Biofunctionalized polymer-lipid supported mesoporous silica nanoparticles for release of chemotherapeutics in multidrug resistant cancer cells.

Multidrug resistance (MDR) is a major impediment to the success of cancer chemotherapy. A polymer-lipid supported mesoporous silica nanoparticle (PLS-MSNs) is described here to facilitate intracellular delivery of anticancer drug and enhance the antitumor efficacy against MDR breast cancer cells.

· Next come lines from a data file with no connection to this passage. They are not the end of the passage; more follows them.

Definition sendPointer (command : InputQueue.Command) : SS unit :=
  st_change (set_pendingPointer command);;
  s ← st_get;
  (if (pointerEventInterval =? 0) || negb (InputQueue.cbuttons command =? lastPointerButtons s)
   then conn_sendInput command;; mret tt
   else if pointerTimer s =? 0 then
     d ← deadlineAfter (milliseconds pointerEventInterval);
     token ← schedule d (TPointer (sgeneration s) (middleRevision s));
     st_change (set_pointerTimer token);;
     if token =? 0 then st_throw (runtime_error "Session timer queue full") else mret tt
   else mret tt);;
  st_change (set_lastPointerButtons (InputQueue.cbuttons command)).

Fixpoint sendMiddleBatch (events : list MiddleButton.Event) : SS unit :=
  match events with
  | [] => mret tt
  | e :: events =>
      let pos := MiddleButton.position e in
      sendPointer (InputQueue.pointer_command (px pos) (py pos) (MiddleButton.ebuttons e) false);;
      sendMiddleBatch events
  end.

(** [middle.pointer] and [middle.expire]. *)
Definition on_middle (r : option (MiddleButton.Batch * MiddleButton.MiddleButtonEmulator)) : SS MiddleButton.Batch :=
  match r with
  | None => st_throw outside
  | Some (b, m) => st_change (set_middle m);; mret b
  end.

Definition sendInput (command : InputQueue.Command) : SS bool :=
  s ← st_get;
  (if negb (InputQueue.crevision command =? middleRevision s)
      || bool_decide (InputQueue.kind command = InputQueue.ReleaseAll)
   then resetPointer;; resetMiddle;; st_change (set_middleRevision (InputQueue.crevision command))
   else mret tt);;
  if negb (bool_decide (InputQueue.kind command = InputQueue.Pointer)) then
    (if bool_decide (InputQueue.kind command = InputQueue.Key) then flushPointer else mret tt);;
    conn_sendInput command
  else if negb (InputQueue.cemulateMiddle command) then sendPointer command;; mret true
  else
    s ← st_get;
    batch ← on_middle (MiddleButton.pointer (middle s)
      (MkPoint (InputQueue.cx command) (InputQueue.cy command)) (InputQueue.cbuttons command));
    sendMiddleBatch (MiddleButton.events batch);;
    (if MiddleButton.timerChanged batch then
       s ← st_get;
       cancel_timer (middleTimer s);; st_change (set_middleTimer 0);;
       if MiddleButton.pending (middle s) then
         d ← deadlineAfter (milliseconds 50);
         token ← schedule d (TMiddle (sgeneration s) (middleRevision s));
         st_change (set_middleTimer token);;
         if token =? 0 then st_throw (runtime_error "Session timer queue full") else mret tt
       else mret tt
     else mret tt);;
    mret true.

(** The callbacks. *)
Definition fire (t : timer) : SS unit :=
  match t with
  | TPointer gen revision =>
      st_change (set_pointerTimer 0);;
      s ← st_get;
      if negb (current gen revision s) then resetPointer
      else conn_sendInput (pendingPointer s);; mret tt
  | TMiddle gen revision =>
      st_change (set_middleTimer 0);;
      s ← st_get;
      if negb (current gen revision s && InputQueue.emulateMiddle (InputQueue.get_status (mailbox s)))
      then resetMiddle
      else
        batch ← on_middle (MiddleButton.expire (middle s));
        sendMiddleBatch (MiddleButton.events batch)
  end.

(** ** The worker's calls *)

(** [catch (...) {}] *)
Definition ignore (m : SS unit) : SS unit := fun s => (Ok tt, snd (m s)).

Definition finish : SS unit :=
  s ← st_get;
  if processing s then st_throw (logic_error "Reentrant protocol close")
  else
    resetPointer;; resetMiddle;; st_change (fun s => set_timers (Scheduler.cancelAll (timers s)) s);;
    s ← st_get;
    match connection s with
    | None => mret tt
    | Some c =>
        on_mailbox (InputQueue.end_attempt (sgeneration s + 1));;
        (if ready c then ignore releaseInput else mret tt);;
        st_change (set_connection None);; st_change (set_sgeneration (sgeneration s + 1))
    end.

(** The loop of [drainInput]: at most [n] commands; [intr] are the calls of other
    threads after each command is taken. *)
Fixpoint drain_loop (n : nat) (intr : list (list InputQueue.op)) : SS bool :=
  match n with
  | O => mret true
  | S n =>
      c ← on_mailbox InputQueue.take_command;
      match c with
      | None => mret true
      | Some command =>
          interrupt (List.hd [] intr);;
          okay ← sendInput command;
          if okay : bool then drain_loop n (List.tl intr)
          else
            on_mailbox InputQueue.overflow;;
            resetPointer;; resetMiddle;; releaseInput;; mret false
      end
  end.

(** [processing = true; try { ... } catch (...) { processing = false; finish(true); throw; }] *)
Definition guarded {A} (m : SS A) : SS A :=
  st_catch (st_change (set_processing true);; a ← m; st_change (set_processing false);; mret a)
    (st_change (set_processing false);; finish).

Definition drainInput (intr : list (list InputQueue.op)) : SS bool :=
  s ← st_get;
  if processing s then st_throw (logic_error "Reentrant input processing")
  else match connection s with
       | None => mret true
       | Some c => if ready c then guarded (drain_loop (S inputCommands) intr) else mret true
       end.

#[export] Instance session_host : Scheduler.Host timer session :=
  {| Scheduler.sched := timers; Scheduler.with_sched := set_timers; Scheduler.sched_with s w := eq_refl |}.

Definition dispatchScheduled (budget : nat) : SS Z :=
  s ← st_get;
  if processing s then st_throw (logic_error "Reentrant timer processing")
  else if (budget =? 0)%nat then st_throw (invalid_argument "Zero timer dispatch budget")
  else guarded (Scheduler.dispatchDue fire (clock s) budget).

(** The part of [start] and [initDone] that concerns input: a new connection over
    new streams. *)
Definition start : SS unit :=
  s ← st_get;
  match connection s with
  | Some _ => st_throw (logic_error "Session attempt already active")
  | None =>
      if sgeneration s =? 2 ^ 64 - 1 then st_throw (overflow_error "Session generation exhausted")
      else
        on_mailbox (InputQueue.begin_attempt (sgeneration s));;
        st_change (set_connection (Some new_connection));; st_change (set_wire [])
  end.

Definition initDone : SS unit :=
  c ← get_connection;
  put_connection (MkConnection true (held c) (pointerPosition c) (cn_buttons c));;
  on_mailbox InputQueue.note_connected.
End with_session.

(** ** What the server holds *)

(** The buttons of the last pointer event. *)
Definition server_buttons (w : list wevent) : Z :=
  fold_left (fun b e => match e with WPointer _ x => x | WKey _ _ _ => b end) w 0.

(** Is the last event of key [k] a press? *)
Definition server_key (k : Z * Z) (w : list wevent) : bool :=
  fold_left (fun b e => match e with
    | WKey sym code dn => if bool_decide ((sym, code) = k) then dn else b
    | WPointer _ _ => b end) w false.

Definition key_of (h : HeldKey) : Z * Z := (hk_symbol h, hk_code h).

(** The server holds nothing the session does not know of. *)
Record known (heldKeys : nat) (w : list wevent) (c : Connection) : Prop := {
  kn_buttons : server_buttons w = cn_buttons c;
  kn_keys k : server_key k w = true -> k ∈ (key_of <$> held c);
  kn_bound : (length (held c) <= heldKeys)%nat;
  kn_ids : NoDup (hk_id <$> held c)
}.

Definition token_of (s : session) (t : timer) : Z :=
  match t with TPointer _ _ => pointerTimer s | TMiddle _ _ => middleTimer s end.

(** What holds of a session between the calls of its worker, and after one that
    throws. *)
Record sound (s : session) : Prop := {
  so_mailbox : InputQueue.wf (mailbox s);
  so_timers : Scheduler.wf (timers s);
  so_running : stopped (timers s) = false /\ Scheduler.capacity (timers s) = 5%nat;
  so_tokens t : t ∈ tasks (timers s) -> id t = token_of s (callback t);
  so_middle : MiddleButton.wf (middle s)
}.

Definition ok (heldKeys : nat) (s : session) : Prop :=
  sound s /\ forall c, connection s = Some c -> known heldKeys (wire s) c.

(** What the calls on the way to the server leave alone. *)
Record same (s s' : session) : Prop := {
  sm_mailbox : mailbox s' = mailbox s;
  sm_generation : sgeneration s' = sgeneration s;
  sm_processing : processing s' = processing s;
  sm_clock : clock s' = clock s;
  sm_ready : (ready <$> connection s') = (ready <$> connection s);
  sm_next : nextId (timers s) <= nextId (timers s');
  sm_dispatching : dispatching (timers s') = dispatching (timers s)
}.

#[export] Instance same_preorder : PreOrder same.
Proof.
  split; [by split|]. intros s1 s2 s3 [A1 A2 A3 A4 A5 A6 A7] [B1 B2 B3 B4 B5 B6 B7].
  split; try congruence. lia.
Qed.

(** ** Lemmas: keys and buttons on the wire *)

Lemma server_buttons_app w e :
  server_buttons (w ++ [e]) = match e with WPointer _ x => x | WKey _ _ _ => server_buttons w end.
Proof. unfold server_buttons. rewrite fold_left_app. done. Qed.

Lemma server_key_app k w e :
  server_key k (w ++ [e]) = match e with
    | WKey sym code dn => if bool_decide ((sym, code) = k) then dn else server_key k w
    | WPointer _ _ => server_key k w end.
Proof. unfold server_key. rewrite fold_left_app. done. Qed.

By coating MSNs with a synthetic dual-functional polymer-lipid material P123-DOPE, the supported membrane acted as an intact barrier against the escape of encapsulated drugs before reaching the target cells, leading to depolymerization and triggered storm release of loaded irinotecan (CPT-11) in acidic endosomal pH of tumor cells. In addition, P123-DOPE can inhibit breast cancer resistance protein (BCPR) mediated CPT-11 efflux in drug resistant MCF-7/BCRP breast cancer cells, thus acting as a "door blocker". Compared to free CPT-11, PLS-MSNs resulted in a maximum increase in the intracellular CPT-11 concentration (12.9-fold), had 7.1-fold higher cytotoxicity and processed a stronger cell cycle arrest in MCF-7/BCRP cells. Moreover, CPT-11 loaded PLS-MSNs showed high therapeutic performance and low toxicity in BALB/c nude mice bearing drug resistant breast tumors, with an inhibition rate of 81.2% compared to free CPT-11 treatment group. The reported PLS-MSNs provide promising applicability in future preclinical and clinical MDR cancer treatment.